Les réserves de gaz sont du même ordre de grandeur que celles du pétrole. Comme on consomme moins de gaz par an que de pétrole, il reste beaucoup plus d’années de consommation (presque 70 ans) mais celles-ci pourraient rapidement diminuer si l’on consommait beaucoup plus de gaz que maintenant. Grâce à la technologie, il n’y a plus de différence de fond entre le gaz, le charbon ou la biomasse. On peut en effet transformer ces derniers en pétrole.
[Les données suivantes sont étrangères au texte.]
(** ** Which documents, and by whom *)

Lemma candidates_in f s id : id ∈ purge_candidates f s <-> exists d, docs s !! id = Some d /\ selects f id d = true.
Proof.
  unfold purge_candidates. rewrite merge_sort_Permutation, list_elem_of_fmap. split.
  - intros ([id' d] & -> & [Hs Hm]%list_elem_of_filter). apply elem_of_map_to_list in Hm. by exists d.
  - intros (d & Hd & Hs). exists (id, d). split; [done|]. apply list_elem_of_filter. split; [done|]. by apply elem_of_map_to_list.
Qed.
Lemma candidates_NoDup f s : NoDup (purge_candidates f s).
Proof.
  unfold purge_candidates. rewrite merge_sort_Permutation. eapply sublist_NoDup; [apply (NoDup_fst_map_to_list (docs s))|apply fmap_sublist, sublist_filter].
Qed.
Lemma selects_trashed f id d : selects f id d = true -> trashed d = true.
Proof. unfold selects. intros. by bool_simpl. Qed.

(** The account and the credential are live, and [can] grants the deletion to the role and
    the groups of now. *)
Definition live_credential (s : store) (actor : Principal) : Prop :=
  p_TokenID actor = 0 \/
  exists t, api_tokens (base s) !! p_TokenID actor = Some t /\ tk_user t = p_UserID actor /\ tk_revoked_at t = None /\
    tk_system t = tokenSystemID (Some actor).
Definition acting (s : store) (systemID : Z) (actor : Principal) (role : string) : Authz.Principal :=
  Authz.MkPrincipal (p_UserID actor) role (p_Kind actor)
    (if bool_decide (role = "admin") then [] else loadGroups (authz_of s) (p_UserID actor)) systemID (tokenSystemID (Some actor)).
Definition may_delete (s : store) (systemID : Z) (actor : Principal) (id : Z) : Prop :=
  exists u, users (dir (base s)) !! p_UserID actor = Some u /\ u_disabled u = false /\ live_credential s actor /\
    can (authz_of s) (acting s systemID actor (u_role u)) KindDocument id PermDelete = Ok tt.
(* ===== verification/FilingSetProps.v ===== *)
(** Which selections of filing sets are accepted, and that an accepted one always composes
    to a tree the importer takes. *)
From S2P Require Import Prelude GoStd Utf8 Systems PresetFile PresetFileProps FilingSets.

(** * Selections *)

(** Known sets, at most five, one per decade. *)
Definition acceptable (ids : list string) (specs : list filingSetSpec) : Prop :=
  (length ids <= MaxFilingSets)%nat /\ Forall2 (fun id s => set_spec id = Some s) ids specs /\ NoDup (fs_Lane <$> specs).
Definition set_head (v : option addr) (st : t) : t :=
  mk v (heap st) (out st).

Definition set_heap (h : list Order.t) (st : t) : t :=
  mk (head st) h (out st).

(** [atomic_compare_and_swap(self.head, old, new)]; [is] compares
    identities, that is addresses. *)
Definition atomic_compare_and_swap (st : t) (old new : option addr) : bool * t :=
  if decide (head st = old) then (true, set_head new st) else (false, st).

(** [add_order].  Without another thread the first CAS succeeds; the retry
    of the [while True] loop is the [None] branch. *)
Definition add_order (st : t) (order : addr) : option t :=
  let old_head := head st in
  let st1 := set_heap (alter (Order.set_next old_head) order (heap st)) st in
  let '(ok, st2) := atomic_compare_and_swap st1 old_head (Some order) in
  if ok then
    o ← heap st2 !! order;
    Some (print (OrderAdded (Order.str o)) st2)
  else None.

(** The condition of the outer [if] in the search loop of [match_order]. *)
Definition eligible (incoming cur : Order.t) : bool :=
  (String.eqb (Order.type incoming) OrderType.BUY
     && String.eqb (Order.type cur) OrderType.SELL
     && (Order.ticker cur =? Order.ticker incoming)
     && (Order.price cur <=? Order.price incoming))
  || (String.eqb (Order.type incoming) OrderType.SELL
     && String.eqb (Order.type cur) OrderType.BUY
     && (Order.ticker cur =? Order.ticker incoming)
     && (Order.price cur >=? Order.price incoming)).

(** The condition of the inner [if]: [best_match is None or ...]. *)
Definition improves (h : list Order.t) (incoming cur : Order.t)
    (best_match : option addr) : option bool :=
  match best_match with
  | None => Some true
  | Some b =>
      bo ← h !! b;
      Some ((String.eqb (Order.type incoming) OrderType.BUY
               && (Order.price cur <? Order.price bo))
            || (String.eqb (Order.type incoming) OrderType.SELL
               && (Order.price cur >? Order.price bo)))
  end.

(** The [while cur is not None] loop of [match_order], lines 71-93;
    the result is [(best_match, best_match_prev)]. *)
Fixpoint find_best (fuel : nat) (h : list Order.t) (incoming : Order.t)
    (prev best_match best_match_prev cur : option addr)
  : option (option addr * option addr) :=
  match fuel with
  | O => None
  | S fuel' =>
      match cur with
      | None => Some (best_match, best_match_prev)
      | Some c =>
          o ← h !! c;
          if Order.quantity o <=? 0 then
            find_best fuel' h incoming prev best_match best_match_prev (Order.next o)
          else if eligible incoming o then
            better ← improves h incoming o best_match;
            if better : bool then
              find_best fuel' h incoming (Some c) (Some c) prev (Order.next o)
            else
              find_best fuel' h incoming (Some c) best_match best_match_prev (Order.next o)
          else
            find_best fuel' h incoming (Some c) best_match best_match_prev (Order.next o)
      end
  end.

Definition sub_quantity (a : addr) (d : Z) (h : list Order.t) : list Order.t :=
  alter (fun o => Order.set_quantity (Order.quantity o - d) o) a h.

(** [match_order(incoming, thread_id)]. *)
Definition match_order (fuel : nat) (st : t) (incoming : addr) (thread_id : Z)
  : option (bool * t) :=
  inc ← heap st !! incoming;
  '(best_match, best_match_prev) ←
    find_best fuel (heap st) inc None None None (head st);
  match best_match with
  | None => Some (false, st)
  | Some b =>
      bo ← heap st !! b;
      let traded_qty := Z.min (Order.quantity inc) (Order.quantity bo) in
      if traded_qty =? 0 then Some (false, st)
      else
        let st1 := print (MatchFound thread_id (Order.str bo) traded_qty (Order.price bo)) st in
        let st2 := set_heap (sub_quantity incoming traded_qty (heap st1)) st1 in
        let st3 := set_heap (sub_quantity b traded_qty (heap st2)) st2 in
        bo' ← heap st3 !! b;
        if Order.quantity bo' =? 0 then
          match best_match_prev with
          | None =>
              Some (true, (atomic_compare_and_swap st3 (Some b) (Order.next bo')).2)
          | Some p =>
              Some (true, set_heap (alter (Order.set_next (Order.next bo')) p (heap st3)) st3)
          end
        else Some (true, st3)
  end.

(** The loop of [process_orders], entered with scan pointer [cur]. *)
Fixpoint process_orders_from (fuel : nat) (st : t) (thread_id : Z)
    (cur : option addr) : option t :=
  match fuel with
  | O => None
  | S fuel' =>
      match cur with
      | None => Some st
      | Some c =>
          o ← heap st !! c;
          if 0 <? Order.quantity o then
            '(matched, st') ← match_order fuel' st c thread_id;
            if matched : bool then
              process_orders_from fuel' st' thread_id (head st')
            else
              o' ← heap st' !! c;
              process_orders_from fuel' st' thread_id (Order.next o')
          else
            process_orders_from fuel' st thread_id (Order.next o)
      end
  end.

(** [process_orders(thread_id)]. *)
Definition process_orders (fuel : nat) (st : t) (thread_id : Z) : option t :=
  process_orders_from fuel st thread_id (head st).

(** The loop of [get_order_list]: every node met is appended. *)
Fixpoint get_order_list_from (fuel : nat) (h : list Order.t) (cur : option addr)
  : option (list addr) :=
  match fuel with
  | O => None
  | S fuel' =>
      match cur with
      | None => Some []
      | Some c =>
          o ← h !! c;
          rest ← get_order_list_from fuel' h (Order.next o);
          Some (c :: rest)
      end
  end.

(** [get_order_list()]: the returned Python list holds the objects
    themselves, here their addresses. *)
Definition get_order_list (fuel : nat) (st : t) : option (list addr) :=
  get_order_list_from fuel (heap st) (head st).

(** The rows collected by the loop of [display]: only orders with positive
    quantity. *)
Fixpoint display_from (fuel : nat) (h : list Order.t) (cur : option addr)
  : option (list (string * Z * Z * Z)) :=
  match fuel with
  | O => None
  | S fuel' =>
      match cur with
      | None => Some []
      | Some c =>
          o ← h !! c;
          rest ← display_from fuel' h (Order.next o);
          Some (if 0 <? Order.quantity o then Order.str o :: rest else rest)
      end
  end.

Definition display_rows (fuel : nat) (st : t) : option (list (string * Z * Z * Z)) :=
  display_from fuel (heap st) (head st).

(** [reset()]. *)
Definition reset (st : t) : t := set_head None st.
End OrderBook.

(** ** [TradingEngine]: one iteration of a worker without the other threads *)
Module TradingEngine.
(** [Order(...)] followed by [add_order], as both workers do. *)
Definition submit (st : OrderBook.t) (order_type : string) (ticker quantity price : Z)
  : option (addr * OrderBook.t) :=
  let '(a, st1) := OrderBook.new_Order st order_type ticker quantity price in
  st2 ← OrderBook.add_order st1 a;
  Some (a, st2).
(** * volume-logger: the LED processor change logger

    A shallow embedding of [volume-logger.py]: the JSON snapshots returned by
    the processors, the [VETO] patterns, the recursive comparison
    [dict_compare], the value lookup [get_value] and the [Processor] class
    with its vendor detection, sampling window and per-cycle comparison.

    Conventions of the embedding.
    - Text (hosts, keys, paths) is a [string] of 8-bit characters, the code
      points 0 to 255.  There [\d] and [int] accept the digits [0] to [9],
      and [str.isdigit] accepts the superscripts two, three and one (178,
      179, 185) as well.
    - A JSON number is its exact value, a rational: Python compares [int],
      finite [float] and [bool] by value ([1 == 1.0 == True]).  The decoder
      of [res.json()] also accepts [NaN], [Infinity] and [-Infinity]; it
      returns one object for every [NaN], which differs from itself under
      [==] and [!=] and is one element of a set.
    - A [dict] is an association list in insertion order; lookup takes the
      first binding of a key.
    - The iteration order of a Python set of strings depends on the hash
      seed of the run: it is a parameter, a [set_order].
    - A Python exception is a value of [exn]; code that can raise returns
      a [res]. *)

From Stdlib Require Import List String Ascii ZArith QArith Bool Lia.
From Stdlib Require Import Permutation.
From Stdlib Require Import DecimalString.
Import ListNotations.

Local Open Scope Z_scope.
Local Open Scope list_scope.

(** ** Exceptions and results *)

Inductive exn : Type :=
| TypeError
| AttributeError
| KeyError
| ValueError
| IndexError
| ConnectionError   (* requests.exceptions.ConnectionError and its subclasses *)
| HTTPError
| ReadTimeout.      (* requests.exceptions.ReadTimeout: not a ConnectionError *)

Inductive res (A : Type) : Type :=
| Ok (a : A)
| Raise (e : exn).

Arguments Ok {A} a.
Arguments Raise {A} e.

Definition rbind {A B : Type} (m : res A) (f : A -> res B) : res B :=
  match m with
  | Ok a => f a
  | Raise e => Raise e
  end.
(** * Candidate-job match scoring: a shallow embedding of the matching models

    The development follows three source files:
    - [models/match.py]     : [JobCandidateMatch] and [MatchHistory];
    - [models/matching.py]  : [CandidateJobMatch] with its unique constraint;
    - [app/models/matching.py] : the [candidate_job_matches] table declaration;
    together with the two properties the scoring code reads,
    [Job.skills_array] ([models/job.py]) and [Candidate.skills_array]
    ([models/candidate.py]). The later parts cover more of these two models:
    the processing status of a candidate and its history
    ([models/candidate.py], [models/candidate_status.py]), the name parts of
    a candidate, and the expiry and owner columns of a job.

    Conventions of the embedding.
    - Python floats are modelled twice. The scoring methods are written over
      the real numbers of the Standard Library, where rounding, infinities
      and NaN are not represented. The module [Binary64] has the similarity
      functions and the score combination over the primitive binary64
      floats; what depends on rounding or on overflow is stated over it.
    - A table is the list of its stored rows; a flush checks the primary
      key, the declared unique constraints and the foreign keys, and raises
      [IntegrityError] when one of them fails. What a flush answers is
      stated for rows whose columns hold values of the declared types.
    - A [datetime] is its number of microseconds since the epoch, between
      [datetime.min] and [datetime.max]; every call of [datetime.utcnow()]
      is an argument of its own.
    - An embedding is a Python list of floats or [None], as the JSONB column
      stores it; [np.array] of such a list is the list itself, [np.dot] of two
      one-dimensional arrays raises [ValueError] when their lengths differ.
    - Python strings are [string]; [str.lower] and [str.strip] act on the ASCII
      range only (bytes above 127 are left alone).
    - An exception is a value of [PyExc]; a call that may raise returns a
      [PyResult]. The state reached when an exception leaves a method is not
      kept.
    - A model instance is a record; a method takes the session and the
      instance and returns the updated instance and the session next to its
      result. [datetime.utcnow().isoformat()] is the argument [now]. *)

From Stdlib Require Import Reals Lra Lia String Ascii List.
From stdpp Require Import gmap strings list.
From Stdlib Require Floats.PrimFloat.

(** ** Exceptions and results *)

Inductive PyExc : Type :=
  | ValueError_shapes_not_aligned (n m : nat)
  | IntegrityError
  | InvalidTransition
  | OverflowError.

Inductive PyResult (A : Type) : Type :=
  | Return (a : A)
  | Raise (e : PyExc).
Arguments Return {A} a.
Arguments Raise {A} e.

Definition bind {A B : Type} (r : PyResult A) (k : A -> PyResult B) : PyResult B :=
  match r with
  | Return a => k a
  | Raise e => Raise e
  end.

Notation "x <- r ;; k" := (bind r (fun x => k))
  (at level 100, r at next level, right associativity).

Definition raises {A : Type} (r : PyResult A) : Prop := exists e, r = Raise e.

(** ** The Python builtins the scoring code calls *)

Module Py.

(** [c.lower()] on one ASCII character. *)
Definition lower_ascii (c : ascii) : ascii :=
  let n := nat_of_ascii c in
  if (65 <=? n)%nat && (n <=? 90)%nat then ascii_of_nat (n + 32) else c.

(** [s.lower()] *)
Fixpoint lower (s : string) : string :=
  match s with
  | EmptyString => EmptyString
  | String c s' => String (lower_ascii c) (lower s')
  end.

(** The ASCII characters [str.isspace] accepts. *)
Definition is_space (c : ascii) : bool :=
  let n := nat_of_ascii c in
  ((9 <=? n)%nat && (n <=? 13)%nat) || ((28 <=? n)%nat && (n <=? 32)%nat).

Fixpoint lstrip (s : string) : string :=
  match s with
  | EmptyString => EmptyString
  | String c s' => if is_space c then lstrip s' else s
  end.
La question des réserves et de leur localisation géographique est importante. Les réserves de pétrole sont essentiellement au Moyen-Orient. Les pays possédant les plus grandes réserves sont, dans l’ordre : l’Arabie Saoudite, l’Irak et le Koweït. Pour le gaz, les pays de l’ex-URSS sont les premiers en termes de réserve suivis de l’Iran. Enfin, pour le charbon, les plus grandes réserves existent dans les pays de l’ex-URSS et les États-Unis sont en seconde position. La Chine, L’Allemagne et la Pologne sont, respectivement, en positions 3, 5 et 8 en termes de réserves, ce qui explique leur politique énergétique. La localisation des réserves permet de comprendre certains aspects de la politique mondiale actuelle.

Les énergies renouvelables

Les énergies renouvelables ont été utilisées depuis que l’homme a découvert le feu, c’est-à-dire environ 500 000 ans. Elles ont l’inconvénient, pour beaucoup d’entre elles, d’être intermittentes et diluées.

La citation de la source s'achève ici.